A variety of courses offer Indigenous content and perspectives on environmental and climate issues, with more in the pipeline. âIndigenous peoples ‘close relationship with the natural environment has provided them with both framework and specific knowledge about the environment and climate change that can further enrich students’ understanding of our surrounding environment,â says Risk.
The program draws on the expertise of professors from several university departments to give students a holistic understanding of how people affect the earth, and vice versa. âWe need science to inform policy and we need economics to understand science. The nature of the question is interdisciplinary, âexplains Patrick Withey, associate professor of economics and another member of the program’s founding committee. âIf we are to understand why the sea level is going to rise, we have to understand by how much it will rise and also who will be affected by it. In her economics of natural resources class, for example, students examine the effect on the Canadian and global economies of industries such as fossil fuels, water resources, and forestry. A scienti ï¬ c understanding of the impact of these industries on the environment helps students tackle issues such as biodiversity conservation and sustainability.

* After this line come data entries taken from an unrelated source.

Lemma put_be_filled n pre hole c v :
  (length c + n ≤ length hole)%nat ->
  put_be n (filled pre hole c) (fpos pre c) v = Some (filled pre hole (c ++ be_enc n v)).
Proof.
  intros H. rewrite <- filled_step. unfold filled at 1, fpos. rewrite (assoc_L (++)).
  rewrite put_be_app by (rewrite length_drop; lia).
  unfold filled. by rewrite be_enc_length, <- !(assoc_L (++)).
Qed.

Lemma copy_at_filled pre hole c v :
  (length c + length v ≤ length hole)%nat ->
  copy_at (filled pre hole c) (fpos pre c) v = Some (filled pre hole (c ++ v)).
Proof.
  intros H. rewrite <- filled_step. unfold filled at 1, fpos. rewrite (assoc_L (++)).
  rewrite copy_at_app by (rewrite length_drop; lia).
  unfold filled. by rewrite <- !(assoc_L (++)).
Qed.

Lemma fpos_app pre c d : fpos pre (c ++ d) = fpos pre c + zlen d.
Proof. unfold fpos. rewrite !length_app. lia. Qed.

Lemma fpos_enc n pre c v : fpos pre c + Z.of_nat n = fpos pre (c ++ be_enc n v).
Proof. by rewrite fpos_app, be_enc_length. Qed.

Lemma putRecordLen_filled pre hole c n :
  0 <= n -> (length c + 4 ≤ length hole)%nat ->
  putRecordLen (filled pre hole c) (fpos pre c) n
  = Some (filled pre hole (c ++ be_enc 4 (reclen n))).
Proof.
  intros Hn Hh. unfold putRecordLen, reclen.
  destruct (Z.ltb_spec n 0); [lia|]. simpl.
  destruct (maxRecordFieldLen <? n).
  - by apply put_be_filled.
  - rewrite put_be_filled by done. by rewrite be_enc_wrapu.
Qed.

Lemma writeField_filled pre hole c v :
  (length c + length (field_bytes v) ≤ length hole)%nat ->
  writeField (filled pre hole c, fpos pre c) v
  = Some (filled pre hole (c ++ field_bytes v), fpos pre (c ++ field_bytes v)).
Proof.
  rewrite field_bytes_length. intros H. unfold writeField.
  rewrite putRecordLen_filled by lia. cbn [mbind option_bind].
  assert (fpos pre c + 4 = fpos pre (c ++ be_enc 4 (reclen (zlen v)))) as ->
    by (rewrite fpos_app, be_enc_length; lia).
  rewrite copy_at_filled by (rewrite length_app, be_enc_length; lia).
  cbn [mbind option_bind]. unfold field_bytes. by rewrite (assoc_L (++)), !fpos_app.
Qed.

Lemma writeHeaders_filled pre hole c m names :
  (length c + length (concat (map (header_bytes m) names)) ≤ length hole)%nat ->
  writeHeaders (filled pre hole c, fpos pre c) m names
  = Some (filled pre hole (c ++ concat (map (header_bytes m) names)),
          fpos pre (c ++ concat (map (header_bytes m) names))).
Proof.
  revert c. induction names as [|name names IH]; intros c;
    cbn [writeHeaders map concat].
  { intros _. by rewrite app_nil_r. }
  unfold header_bytes at 1. rewrite !length_app. intros H.
  rewrite writeField_filled by lia. cbn [mbind option_bind].
  rewrite writeField_filled by (rewrite length_app; lia). cbn [mbind option_bind].
  rewrite IH by (rewrite !length_app; lia).
  unfold header_bytes. by rewrite <- !(assoc_L (++)).
Qed.

Lemma recordBodySize_bytes m names : recordBodySize m names = zlen (body_bytes m names).
Proof.
  assert (forall acc, fold_left (fun size name =>
      size + (4 + zlen name + 4 + zlen (header m name))) names acc
    = acc + zlen (concat (map (header_bytes m) names))) as H.
  { induction names as [|name names IH]; intros acc;
      cbn [fold_left map concat]; [simpl; lia|].
    rewrite IH, length_app.
    assert (length (header_bytes m name) = 8 + length name + length (header m name))%nat
      by (unfold header_bytes; rewrite length_app, !field_bytes_length; lia). lia. }
  unfold recordBodySize, body_bytes. rewrite H.
  rewrite !length_app, !field_bytes_length, !be_enc_length. lia.
Qed.

Lemma writeRecordBody_filled pre hole c m names :
  (length c + length (body_bytes m names) ≤ length hole)%nat ->
  writeRecordBody (filled pre hole c) (fpos pre c) m names
  = Some (filled pre hole (c ++ body_bytes m names), fpos pre (c ++ body_bytes m names)).
Proof.
  unfold body_bytes. rewrite !length_app, !be_enc_length. intros H.
  unfold writeRecordBody.
  rewrite put_be_filled by lia. cbn [mbind option_bind].
  rewrite be_enc_wrapu by done.
  rewrite (fpos_enc 8 pre c (UnixNano (msg_Timestamp m)) : fpos pre c + 8 = _).
  rewrite writeField_filled by (rewrite !length_app, be_enc_length; lia).
  cbn [mbind option_bind].
  rewrite writeField_filled by (rewrite !length_app, be_enc_length; lia).
  cbn [mbind option_bind].
  rewrite putRecordLen_filled by (rewrite ?length_app, ?be_enc_length; lia).
  cbn [mbind option_bind].
  rewrite (fpos_enc 4 pre _ (reclen (zlen names)) : _ + 4 = _).
  rewrite writeHeaders_filled by (rewrite !length_app, !be_enc_length; lia).
  by rewrite <- !(assoc_L (++)).
Qed.

Lemma make_bytes_length n : length (make_bytes n) = Z.to_nat n.
Proof. unfold make_bytes. apply length_replicate. Qed.

Lemma set_byte_filled pre hole c b :
  (length c < length hole)%nat ->
  set_byte (filled pre hole c) (fpos pre c) b = Some (filled pre hole (c ++ [b])).
Proof.
  intros H. rewrite <- filled_step. unfold set_byte, filled, fpos.
  rewrite (assoc_L (++)). rewrite !(length_app (pre ++ c)), length_drop.
  destruct (Z.leb_spec 0 (zlen (pre ++ c))); [|lia].
  destruct (Z.ltb_spec (zlen (pre ++ c))
    (Z.of_nat (length (pre ++ c) + (length hole - length c)))); [|lia].
  simpl. f_equal. rewrite Nat2Z.id.
  destruct (drop (length c) hole) as [|x l] eqn:E.
  { apply (f_equal length) in E. rewrite length_drop in E. simpl in E. lia. }
  by rewrite insert_app_r_alt, Nat.sub_diag by lia.
Qed.

(** A record is written into a buffer of exactly its size. *)
Lemma filled_exact c n : n = zlen c -> filled [] (make_bytes n) c = c.
Proof.
  intros ->. unfold filled. rewrite drop_ge by (rewrite make_bytes_length; lia).
  by rewrite app_nil_r.
Qed.

Lemma filled_start n : make_bytes n = filled [] (make_bytes n) [].
Proof. unfold filled. simpl. by rewrite drop_0. Qed.

Lemma write_record_prefix n m v names :
  n >= 5 + recordBodySize m names ->
  (buf ← put_be 4 (make_bytes n) 0 recordMagicV2;
   buf ← set_byte buf 4 v;
   writeRecordBody buf 5 m names)
  = let c := be_enc 4 recordMagicV2 ++ [v] ++ body_bytes m names in
    Some (filled [] (make_bytes n) c, fpos [] c).
Proof.
  rewrite recordBodySize_bytes. intros Hn. rewrite (filled_start n) at 1.
  change (put_be 4 ?b 0 ?v) with (put_be 4 b (fpos [] []) v).
  rewrite put_be_filled by (rewrite make_bytes_length; simpl; lia).
  cbn [mbind option_bind app].
  change (set_byte ?b 4 ?v) with (set_byte b (fpos [] (be_enc 4 recordMagicV2)) v).
  rewrite set_byte_filled by (rewrite make_bytes_length, be_enc_length; lia).
  cbn [mbind option_bind].
  change (writeRecordBody ?b 5 ?m ?l)
    with (writeRecordBody b (fpos [] (be_enc 4 recordMagicV2 ++ [v])) m l).
  rewrite writeRecordBody_filled
    by (rewrite make_bytes_length, length_app, be_enc_length; cbn [length]; lia).
  by rewrite <- (assoc_L (++)).
Qed.

Lemma serializeMessageV2_layout m : serializeMessageV2 m = Some (v2_bytes m).
Proof.
  unfold serializeMessageV2. set (names := sortedHeaderNames _).
  pose proof (write_record_prefix (5 + recordBodySize m names) m
    (Z2b recordVersionV2) names ltac:(lia)) as H.
  destruct (put_be _ _ _ _) as [b1|]; [|done]. cbn [mbind option_bind] in *.
  destruct (set_byte _ _ _) as [b2|]; [|done]. cbn [mbind option_bind] in *.
  rewrite H. cbn [mbind option_bind]. rewrite filled_exact; [done|].
  rewrite recordBodySize_bytes, !length_app, be_enc_length. cbn [length]. lia.
Qed.

Lemma serializeMessageV3_layout m : serializeMessageV3 m = Some (v3_bytes m).
Proof.
  unfold serializeMessageV3. set (names := sortedHeaderNames _).
  set (n := 5 + recordBodySize m names + 8 + 2).
  pose proof (write_record_prefix n m (Z2b recordVersionV3) names ltac:(lia)) as H.
  destruct (put_be 4 _ _ _) as [b1|]; [|done]. cbn [mbind option_bind] in *.
  destruct (set_byte _ _ _) as [b2|]; [|done]. cbn [mbind option_bind] in *.
  rewrite H. cbn [mbind option_bind].
  set (c := be_enc 4 recordMagicV2 ++ [Z2b recordVersionV3] ++ body_bytes m names).
  assert (length c + 10 = Z.to_nat n)%nat as Hc.
  { unfold c, n. rewrite recordBodySize_bytes, !length_app, be_enc_length. cbn [length]. lia. }
  rewrite put_be_filled by (rewrite make_bytes_length; lia). cbn [mbind option_bind].
  rewrite (fpos_enc 8 [] c (wrapu 64 (msg_ProducerID m)) : _ + 8 = _).
  rewrite put_be_filled by (rewrite make_bytes_length, length_app, be_enc_length; lia).
  rewrite filled_exact by (rewrite !length_app, !be_enc_length; lia).
  rewrite !be_enc_wrapu by done. unfold c, v3_bytes. by rewrite <- !(assoc_L (++)).
Qed.

(** ** Reading back *)

(** [rest] is what remains of [data] at [off]. *)
Definition at_pos (data : bytes) (off : Z) (rest : bytes) : Prop :=
  exists pre, data = pre ++ rest /\ off = zlen pre.

Lemma at_pos_start data : at_pos data 0 data.
Proof. by exists []. Qed.

Lemma at_pos_app data off a b : at_pos data off (a ++ b) -> at_pos data (off + zlen a) b.
Proof.
  intros (pre & -> & ->). exists (pre ++ a). by rewrite length_app, (assoc_L (++)), Nat2Z.inj_add.
Qed.

Lemma at_pos_len data off rest : at_pos data off rest -> zlen data = off + zlen rest.
Proof. intros (pre & -> & ->). rewrite length_app. lia. Qed.

Lemma at_pos_get_be n data off v rest :
  at_pos data off (be_enc n v ++ rest) ->
  get_be n data off = Some (v mod 256 ^ Z.of_nat n)
  /\ at_pos data (off + Z.of_nat n) rest.
Proof.
  intros H. split; [|rewrite <- (be_enc_length n v); by apply at_pos_app].
  destruct H as (pre & -> & ->). apply get_be_app.
Qed.

Lemma at_pos_slice data off s rest :
  at_pos data off (s ++ rest) -> slice data off (off + zlen s) = Some s.
Proof. intros (pre & -> & ->). apply slice_app. Qed.

Lemma at_pos_field data off v rest :
  fits v -> at_pos data off (field_bytes v ++ rest) ->
  readLengthPrefixed data off = Some (Some v, off + zlen (field_bytes v))
  /\ at_pos data (off + zlen (field_bytes v)) rest.
Proof.
  intros Hv H. split; [|by apply at_pos_app].
  unfold field_bytes in *. rewrite <- (assoc_L (++)) in H.
  pose proof (at_pos_len _ _ _ H) as Hl. rewrite !length_app, be_enc_length in Hl.
  apply at_pos_get_be in H as [Hg H]. change (Z.of_nat 4) with 4 in H.
  unfold readLengthPrefixed.
  destruct (Z.ltb_spec (zlen data) (off + 4)); [lia|].
  rewrite Hg. cbn [mbind option_bind].
  assert (reclen (zlen v) mod 256 ^ Z.of_nat 4 = zlen v) as ->.
  { unfold reclen, fits, maxRecordFieldLen in *.
    destruct (Z.ltb_spec (1024 * 1024 * 10) (zlen v)); [lia|].
    change (256 ^ Z.of_nat 4) with 4294967296. apply Z.mod_small. lia. }
  destruct (Z.ltb_spec (zlen data) (off + 4 + zlen v)); [lia|].
  rewrite (at_pos_slice _ _ _ _ H). cbn [mbind option_bind].
  rewrite length_app, be_enc_length. do 2 f_equal. lia.
Qed.

Definition insert_headers (m : Message) (h : gmap bytes bytes) (names : list bytes)
    : gmap bytes bytes :=
  fold_left (fun h n => <[n := header m n]> h) names h.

The interdisciplinary approach has worked well at StFX, says Risk, and students are asking for more integrated learning opportunities. âWe looked at our other interdisciplinary programs and found that they generated fantastic professional results,â says Risk. âStudents want options. They want depth, but they know the world is a more complex and nuanced place than before and they won’t have just one career.

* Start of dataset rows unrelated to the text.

(** [Put] inserts the entry, or replaces the value under an existing key. *)
Lemma Put_spec coin m cs k v :
  rep m cs -> exists m' cs', Put coin m k v = Some m' /\ rep m' cs'
    /\ cells_map cs' = <[k := v]> (cells_map cs).
Proof.
  intros R. unfold Put.
  destruct (rep_descend m cs R k) as (upd & -> & Hlu & Hupd). cbn [mbind option_bind].
  rewrite (rep_next m cs R). cbn [mbind option_bind].
  pose proof (lo_hi_split k cs (rep_sorted _ _ R)) as Hsplit.
  assert ((forall d, d ∈ cs -> c_key d <> k) ->
    exists m' cs', (let '(level, rand) := randomLevel coin m in
      let '(update, mlevel) := if (m_level m <? level)%nat
        then (raise_update (level - m_level m) (m_level m) (m_head m) upd, level)
        else (upd, m_level m) in
      h ← link level 0 (<[m_next m := mkNode k v (replicate level None)]> (m_store m))
            (m_next m) update;
      Some (mkMemTable h (S (m_next m)) (m_head m) mlevel
              (m_size m + (zlen k + zlen v)) rand)) = Some m'
    /\ rep m' cs' /\ cells_map cs' = <[k := v]> (cells_map cs)) as Hnew.
  { intros Hk. pose proof (Put_new coin m cs k v upd R Hk Hlu Hupd) as Hp.
    destruct (randomLevel coin m) as [ht rand].
    destruct (if (m_level m <? ht)%nat then _ else _) as [upd' mlevel].
    destruct Hp as (h' & -> & R'). cbn [mbind option_bind]. do 2 eexists.
    split; [done|]. split; [exact R'|].
    rewrite cells_map_middle by apply R'. by rewrite <- Hsplit. }
  destruct (hi k cs) as [|c l] eqn:Hhi; cbn [fmap list_fmap head].
  { apply Hnew. by apply (rep_hi_nil cs). }
  pose proof (rep_cells _ _ R) as Hok. rewrite Hsplit in Hok.
  apply Forall_app in Hok as [_ [(f & Hc & _) _]%Forall_cons].
  rewrite Hc. cbn [mbind option_bind n_key]. unfold bytes_eqb.
  case_bool_decide as Ek; [|apply Hnew; by eapply (rep_hi_key m cs R)].
  do 2 eexists. split; [done|]. rewrite Hsplit in R.
  pose proof (rep_set_value _ _ _ _ v _ R Hc) as R'. split; [exact R'|].
  rewrite Hsplit at 2. rewrite !cells_map_middle by (apply R' || apply R).
  cbn [c_key c_val]. by rewrite Ek, insert_insert_eq.
Qed.

(** *** [Delete] *)

Lemma lower_level_spec h hd level :
  (1 ≤ level)%nat -> (forall j, (j < level)%nat -> is_Some (fwd h hd j)) ->
  exists level', lower_level level h hd = Some level' /\ (1 ≤ level' ≤ level)%nat
    /\ forall j, (level' ≤ j < level)%nat -> fwd h hd j = Some None.
Proof.
  induction level as [|[|l] IH]; intros Hl Hf; [lia| |].
  { exists 1%nat. repeat split; try lia. }
  change (lower_level (S (S l)) h hd) with
    (p ← fwd h hd (S l);
     match p with None => lower_level (S l) h hd | Some _ => Some (S (S l)) end).
  destruct (Hf (S l)) as [p Hp]; [lia|]. rewrite Hp.
  cbn [mbind option_bind]. destruct p as [x|].
  - exists (S (S l)). repeat split; lia.
  - destruct IH as (l' & -> & Hr & Hn); [lia|intros; apply Hf; lia|].
    exists l'. split; [done|]. split; [lia|]. intros j Hj.
    destruct (decide (j = S l)) as [->|]; [done|]. apply Hn. lia.
Qed.

(** Cutting a node out of every level it is on. *)
Lemma rep_remove_chains m l1 c l2 h' :
  rep m (l1 ++ c :: l2) ->
  let u i := last_loc (m_head m) (c_loc <$> lvl i l1) in
  (forall y j, fwd h' y j =
     if decide ((j < c_h c)%nat /\ y = u j) then fwd (m_store m) (c_loc c) j
     else fwd (m_store m) y j) ->
  forall i, (i < maxLevel)%nat -> chain h' i (m_head m) (c_loc <$> lvl i (l1 ++ l2)).
Proof.
  intros R u Hf i Hi. pose proof (rep_chain _ _ R i Hi) as Hc.
  pose proof (rep_nodup _ _ R) as Hnd.
  destruct (level_nodup _ _ _ i Hnd) as [Hnd1 Hnd2].
  rewrite lvl_app, lvl_cons in Hc. rewrite lvl_cons in Hnd2. rewrite lvl_app, fmap_app.
  destruct (decide (i < c_h c)%nat) as [Hih|Hih].
  - rewrite fmap_app, fmap_cons in Hc. eapply chain_remove; [done|exact Hc| | |].
    + rewrite Hf, decide_True by done. done.
    + intros y Hy Hyu. rewrite Hf, decide_False by tauto. done.
    + set_solver.
  - rewrite fmap_app in Hc. eapply chain_ext; [|exact Hc].
    intros y Hy. by rewrite Hf, decide_False by tauto.
Qed.

Lemma rep_remove m l1 c l2 h' level' :
  rep m (l1 ++ c :: l2) ->
  let u i := last_loc (m_head m) (c_loc <$> lvl i l1) in
  (forall y, shape h' y = shape (m_store m) y) ->
  (forall y j, fwd h' y j =
     if decide ((j < c_h c)%nat /\ y = u j) then fwd (m_store m) (c_loc c) j
     else fwd (m_store m) y j) ->
  (1 ≤ level' ≤ m_level m)%nat ->
  (forall j, (level' ≤ j < m_level m)%nat -> fwd h' (m_head m) j = Some None) ->
  rep (mkMemTable h' (m_next m) (m_head m) level'
         (m_size m - (zlen (c_key c) + zlen (c_val c))) (m_rand m)) (l1 ++ l2).
Proof.
  intros R u Hsh Hf Hl' Htop. pose proof (rep_remove_chains m l1 c l2 h' R Hf) as Hch.
  destruct R as [Hnd Hh Hok Hht Hl Hc Hs Hsz Hfr].
  rewrite fmap_app, fmap_cons in Hnd. rewrite <- Permutation_middle in Hnd.
  rewrite <- Permutation_middle in Hok, Hht.
  apply Forall_cons in Hok as [_ Hok]. apply Forall_cons in Hht as [_ Hht].
  split; cbn [m_store m_next m_head m_level m_size]; try done.
  - rewrite fmap_app. apply NoDup_cons in Hnd as [Hn1 [Hn2 Hnd]%NoDup_cons].
    apply NoDup_cons. split; [|done]. intros Hin. apply Hn1. by right.
  - specialize (Hsh (m_head m)). destruct Hh as (f & Hh1 & Hh2). unfold shape in Hsh.
    rewrite Hh1 in Hsh. destruct (h' !! m_head m) as [[k' v' f']|]; [|done].
    simpl in Hsh. injection Hsh as -> -> E. exists f'. split; [done|]. congruence.
  - rewrite Forall_forall in Hok |- *. intros d Hd. apply cell_ok_shape. rewrite Hsh.
    by apply cell_ok_shape, Hok.
  - rewrite Forall_forall in Hht |- *. intros d Hd. destruct (Hht d Hd) as [Hd1 Hd2].
    split; [done|]. destruct (decide (c_h d ≤ level')%nat) as [|Hgt]; [done|]. exfalso.
    assert (d ∈ lvl (c_h d - 1) (l1 ++ l2)) as Hin by (apply elem_of_lvl; split; [lia|done]).
    specialize (Hch (c_h d - 1)%nat ltac:(lia)). specialize (Htop (c_h d - 1)%nat ltac:(lia)).
    rewrite (chain_fwd _ _ _ _ Hch) in Htop.
    destruct (lvl (c_h d - 1) (l1 ++ l2)); [by apply elem_of_nil in Hin|done].
  - lia.
  - apply StronglySorted_app in Hs as (Hs0 & Hs1 & [Hs2 _]%StronglySorted_inv).
    apply StronglySorted_app. split; [|done]. intros x y Hx Hy. apply Hs0; [done|by right].
  - rewrite Hsz, entries_size_middle. lia.
  - intros x Hx. apply shape_lookup_None. rewrite Hsh. by apply shape_lookup_None, Hfr.
Qed.

Lemma cells_map_delete l1 c l2 :
  StronglySorted cell_lt (l1 ++ c :: l2) ->
  cells_map (l1 ++ l2) = delete (c_key c) (cells_map (l1 ++ c :: l2)).
Proof.
  intros Hs. rewrite cells_map_middle by done. rewrite delete_insert_id; [done|].
  apply not_elem_of_list_to_map_1. pose proof (entries_nodup _ Hs) as Hnd.
  rewrite !fmap_app, !fmap_cons in Hnd. rewrite <- Permutation_middle in Hnd.
  apply NoDup_cons in Hnd as [Hnd _]. by rewrite !fmap_app.
Qed.

Lemma hi_cons_level k cs c l i :
  hi k cs = c :: l -> (i < c_h c)%nat -> head (c_loc <$> hi k (lvl i cs)) = Some (c_loc c).
Proof. intros Hhi Hi. rewrite lvl_hi, Hhi, lvl_cons. by rewrite decide_True. Qed.

Lemma hi_above_level k cs c l i :
  NoDup (c_loc <$> cs) -> StronglySorted cell_lt cs -> hi k cs = c :: l -> ~ (i < c_h c)%nat ->
  head (c_loc <$> hi k (lvl i cs)) <> Some (c_loc c).
Proof.
  intros Hnd Hs Hhi Hi. rewrite lvl_hi, Hhi, lvl_cons, decide_False by done. intros E.
  rewrite (lo_hi_split k cs Hs), Hhi, fmap_app, fmap_cons in Hnd.
  apply NoDup_app in Hnd as (_ & _ & [Hnin _]%NoDup_cons). apply Hnin.
  destruct (lvl i l) as [|d l'] eqn:El; [done|]. simpl in E. injection E as <-.
  apply list_elem_of_fmap_2. assert (d ∈ lvl i l) as Hd by (rewrite El; left).
  by apply elem_of_lvl in Hd as [_ Hd].
Qed.

(** [Delete] removes the entry under the key and leaves the others. *)
Lemma Delete_spec m cs k :
  rep m cs -> exists m' cs', Delete m k = Some m' /\ rep m' cs'
    /\ cells_map cs' = delete k (cells_map cs).
Proof.
  intros R. unfold Delete.
  destruct (rep_descend m cs R k) as (upd & -> & Hlu & Hupd). cbn [mbind option_bind].
  rewrite (rep_next m cs R). cbn [mbind option_bind].
  pose proof (lo_hi_split k cs (rep_sorted _ _ R)) as Hsplit.
  assert ((forall d, d ∈ cs -> c_key d <> k) ->
    exists m' cs', Some m = Some m' /\ rep m' cs'
      /\ cells_map cs' = delete k (cells_map cs)) as Hnone.
  { intros Hk. do 2 eexists. split; [done|]. split; [exact R|].
    rewrite delete_id; [done|]. by apply rep_lookup_None. }
  destruct (hi k cs) as [|c l] eqn:Hhi; cbn [fmap list_fmap head].
  { apply Hnone. by apply (rep_hi_nil cs). }
  pose proof (rep_cells _ _ R) as Hok. rewrite Hsplit in Hok.
  apply Forall_app in Hok as [_ [(f & Hc & Hlf) _]%Forall_cons].
  rewrite Hc. cbn [mbind option_bind n_key n_value]. unfold bytes_eqb.
  case_bool_decide as Ek; [|apply Hnone; by eapply (rep_hi_key m cs R)].
  pose proof (rep_level _ _ R) as Hl.
  pose proof (rep_heights _ _ R) as Hht. rewrite Hsplit in Hht.
  apply Forall_app in Hht as [_ [Hch _]%Forall_cons].
  pose proof (rep_nodup _ _ R) as Hnd.
  set (u i := pred_loc (m_head m) k i cs).
  destruct (unlink_spec u (c_loc c) (c_h c) upd (m_level m) 0 (m_store m))
    as (h' & -> & Hsh & Hf); [lia| | |].
  { intros j Hj. split; [by rewrite Hupd, decide_True by lia|]. unfold u.
    rewrite (rep_pred_fwd m cs R) by lia. split; [|split; [done|]].
    - rewrite pred_loc_split. rewrite Hsplit in Hnd. rewrite fmap_app, app_comm_cons in Hnd.
      apply NoDup_app in Hnd as (_ & Hnd & _). intros E. apply (Hnd (c_loc c)); [|set_solver].
      rewrite <- E. pose proof (last_loc_in (m_head m) (c_loc <$> lvl j (lo k cs))) as Hin.
      apply elem_of_cons in Hin as [->|(d & -> & [_ Hd]%elem_of_lvl)%list_elem_of_fmap];
        [left|right]. by apply list_elem_of_fmap_2.
    - split; [|intros Hjc; by erewrite hi_cons_level].
      intros [= E]. destruct (decide (j < c_h c)%nat) as [|Hn]; [done|]. exfalso.
      apply NoDup_cons in Hnd as [_ Hnd].
      by eapply (hi_above_level k cs c l j); [| apply R | | |]. }
  { intros j Hj. unfold fwd. rewrite Hc. cbn. apply lookup_lt_is_Some. lia. }
  cbn [mbind option_bind].
  destruct (lower_level_spec h' (m_head m) (m_level m)) as (lv & -> & Hlv & Htop); [lia| |].
  { intros j Hj. rewrite Hf. destruct (rep_head _ _ R) as (fh & Hh1 & Hh2).
    case_decide as Hd.
    - unfold fwd. rewrite Hc. cbn. apply lookup_lt_is_Some. lia.
    - unfold fwd. rewrite Hh1. cbn. apply lookup_lt_is_Some. lia. }
  cbn [mbind option_bind]. do 2 eexists. split; [done|]. split.
  - rewrite Hsplit in R. eapply (rep_remove m (lo k cs) c l h' lv); try done.
    intros y j. rewrite Hf. unfold u. rewrite <- pred_loc_split.
    destruct (decide ((j < c_h c)%nat /\ y = pred_loc (m_head m) k j cs)).
    + by rewrite decide_True by (split; [lia|tauto]).
    + by rewrite decide_False by (intros [? ?]; tauto).
  - rewrite Hsplit at 2. rewrite <- Ek. apply cells_map_delete.
    rewrite Ek. rewrite Hsplit in R. apply R.
Qed.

The program provides hands-on learning opportunities to complement classroom learning. For example, students in Risk’s field methods course will camp in a cabin on Cape Breton Island to conduct studies on water, air and vegetation. Fourth-year students take courses that allow them to apply what they have learned in the classroom to real-world problems and scenarios. âStudents come up with projects that will suggest community solutions and support consultations with partner organizations,â says Risk. And there is an option to do a 12 or 16 month cooperative internship.
Graduate students can expect to find work in a wide range of industries, from government policy to retail and manufacturing. âNowadays, you see that companies in all industries hire people who have a responsibility for sustainability,â says Risk. âAll great businesses need people who think about being green. “
Samantha Gray hopes to build a career in government and help change the way society deals with climate change. As a supporter of the interdisciplinary method, she welcomes the new approach to her alma mater. âAn arts and science program will prepare students for the real world,â she says. “When it comes to climate change and the environment, I don’t think it’s possible to do one without the other.”